Task item ->
Every line of the entries below that includes "size" belongs in the answer, copied as written.
== Segment start ==
(* ===== verification/TxRanges.v ===== *)
(** * The ranges of a transaction

    The part of [src/pmdk/src/libpmemobj/tx.c] that decides which bytes a call
    that adds a range to the transaction has to snapshot: the tree of the ranges
    added so far, and the loop of [pmemobj_tx_add_common] that merges a new
    range into it.  The rest of the transaction is a state [U] and the snapshot
    of a range is an operation on it. *)
From stdpp Require Import base list strings gmap.
From S2P Require Import Prelude Ravl.
Open Scope Z_scope.

Record tx_range_def := Range { offset : Z; size : Z; flags : Z }.
Global Instance tx_range_def_eq_dec : EqDecision tx_range_def.
Proof. solve_decision. Defined.

Definition tx_range_def_cmp (l r : tx_range_def) : Z :=
  if offset r <? offset l then 1 else if offset l <? offset r then -1 else 0.

Section ranges.
Context {U : Type}.
Context (Malloc : nat → gmap Z (ravl_node tx_range_def) → option Z).
(** [pmemobj_tx_add_snapshot] *)
Context (add_snapshot : tx_range_def → M U Z).
Implicit Types (r f args : tx_range_def).

(** The tree is [tx->ranges]. *)
Definition on_tree {A} : M (ravl tx_range_def) A → M (ravl tx_range_def * U) A :=
  zoom fst (λ t s, (t, s.2)).
Definition on_rest {A} : M U A → M (ravl tx_range_def * U) A :=
  zoom snd (λ u s, (s.1, u)).
(** [*(struct tx_range_def * )ravl_data(n)] *)
Definition ravl_data (n : Z) : M (ravl tx_range_def * U) tx_range_def :=
  let! nd := on_tree (deref n) in ret (data nd).
Definition set_ravl_data (n : Z) r : M (ravl tx_range_def * U) unit :=
  on_tree (upd_node n (set_data r)).

Definition EEXIST : Z := 17.
Definition tx_lane_ranges_insert_def (loops : nat) r : M (ravl tx_range_def * U) Z :=
  let! v := on_tree (ravl_emplace_copy tx_range_def_cmp Malloc loops r) in
  if v =? EEXIST then stop (AssertFailed "invalid state of ranges tree") else ret v.

Definition end_of r : Z := u64 (offset r + size r).
(** Nothing on the left touches the rest [r] of the range: it extends the range
    on its right, or is a range of its own. *)
Definition add_rest (loops : nat) r (nprev : Z) : M (ravl tx_range_def * U) Z :=
  let! v :=
    (if negb (nprev =? 0) then
       let! fprev := ravl_data nprev in
       assert_ (end_of r =? offset fprev) "rend == fprev->offset" ;;
       set_ravl_data nprev
         (Range (u64 (offset fprev - size r)) (u64 (size fprev + size r)) (flags fprev)) ;;
       ret 0
     else tx_lane_ranges_insert_def loops r) in
  if negb (v =? 0) then ret v else on_rest (add_snapshot r).
(** The range [f] of the node [n] ends inside of [r] or right before it: it grows
    to the end of [r], and over the range on the right.  The result is what is
    left of [r], or the error. *)
Definition extend_left (loops : nat) args r (n : Z) f (nprev : Z)
    : M (ravl tx_range_def * U) (Z * tx_range_def) :=
  let fend := end_of f in let rend := end_of r in
  let snapshot := Range fend (u64 (rend - fend)) (flags args) in
  let intersection := u64 (fend - Z.max (offset f) (offset r)) in
  let r' := Range (offset r) (u64 (size r - u64 (intersection + size snapshot))) (flags r) in
  let f' := Range (offset f) (u64 (size f + size snapshot)) (flags f) in
  set_ravl_data n f' ;;
  let! v := (if negb (size snapshot =? 0) then on_rest (add_snapshot snapshot) else ret 0) in
  if negb (v =? 0) then ret (v, r')
  else if negb (nprev =? 0) then
    let! fprev := ravl_data nprev in
    assert_ (rend =? offset fprev) "rend == fprev->offset" ;;
    set_ravl_data n (Range (offset f') (u64 (size f' + size fprev)) (flags f')) ;;
    on_tree (ravl_remove 2 loops nprev) ;;
    ret (0, r')
  else ret (0, r').
(** The loop over the ranges that touch [r], from the right to the left.
    [loops] bounds the loops of the operations on the tree. *)
Fixpoint add_ranges (fuel loops : nat) args r (p : ravl_predicate) (nprev : Z)
    : M (ravl tx_range_def * U) Z :=
  match fuel with
  | O => stop OutOfFuel
  | S fuel' =>
      if size r =? 0 then ret 0
      else
        let! n := on_tree (ravl_find tx_range_def_cmp loops (Range (end_of r) 0 0) p) in
        let p' := RAVL_PREDICATE_LESS in
        if n =? 0 then add_rest loops r nprev
        else
          let! f := ravl_data n in
          let fend := end_of f in let rend := end_of r in
          if (fend =? 0) || (fend <? offset r) then add_rest loops r nprev
          else if fend <=? rend then
            let! o := extend_left loops args r n f nprev in
            if negb (o.1 =? 0) then ret o.1 else add_ranges fuel' loops args o.2 p' n
          else
            let overlap := u64 (rend - Z.max (offset f) (offset r)) in
            add_ranges fuel' loops args (Range (offset r) (u64 (size r - overlap)) (flags r)) p' n
  end.
End ranges.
== Segment end ==
Response ->
Record tx_range_def := Range { offset : Z; size : Z; flags : Z }.
Definition end_of r : Z := u64 (offset r + size r).
         (Range (u64 (offset fprev - size r)) (u64 (size fprev + size r)) (flags fprev)) ;;
  let r' := Range (offset r) (u64 (size r - u64 (intersection + size snapshot))) (flags r) in
  let f' := Range (offset f) (u64 (size f + size snapshot)) (flags f) in
  let! v := (if negb (size snapshot =? 0) then on_rest (add_snapshot snapshot) else ret 0) in
    set_ravl_data n (Range (offset f') (u64 (size f' + size fprev)) (flags f')) ;;
      if size r =? 0 then ret 0
            add_ranges fuel' loops args (Range (offset r) (u64 (size r - overlap)) (flags r)) p' n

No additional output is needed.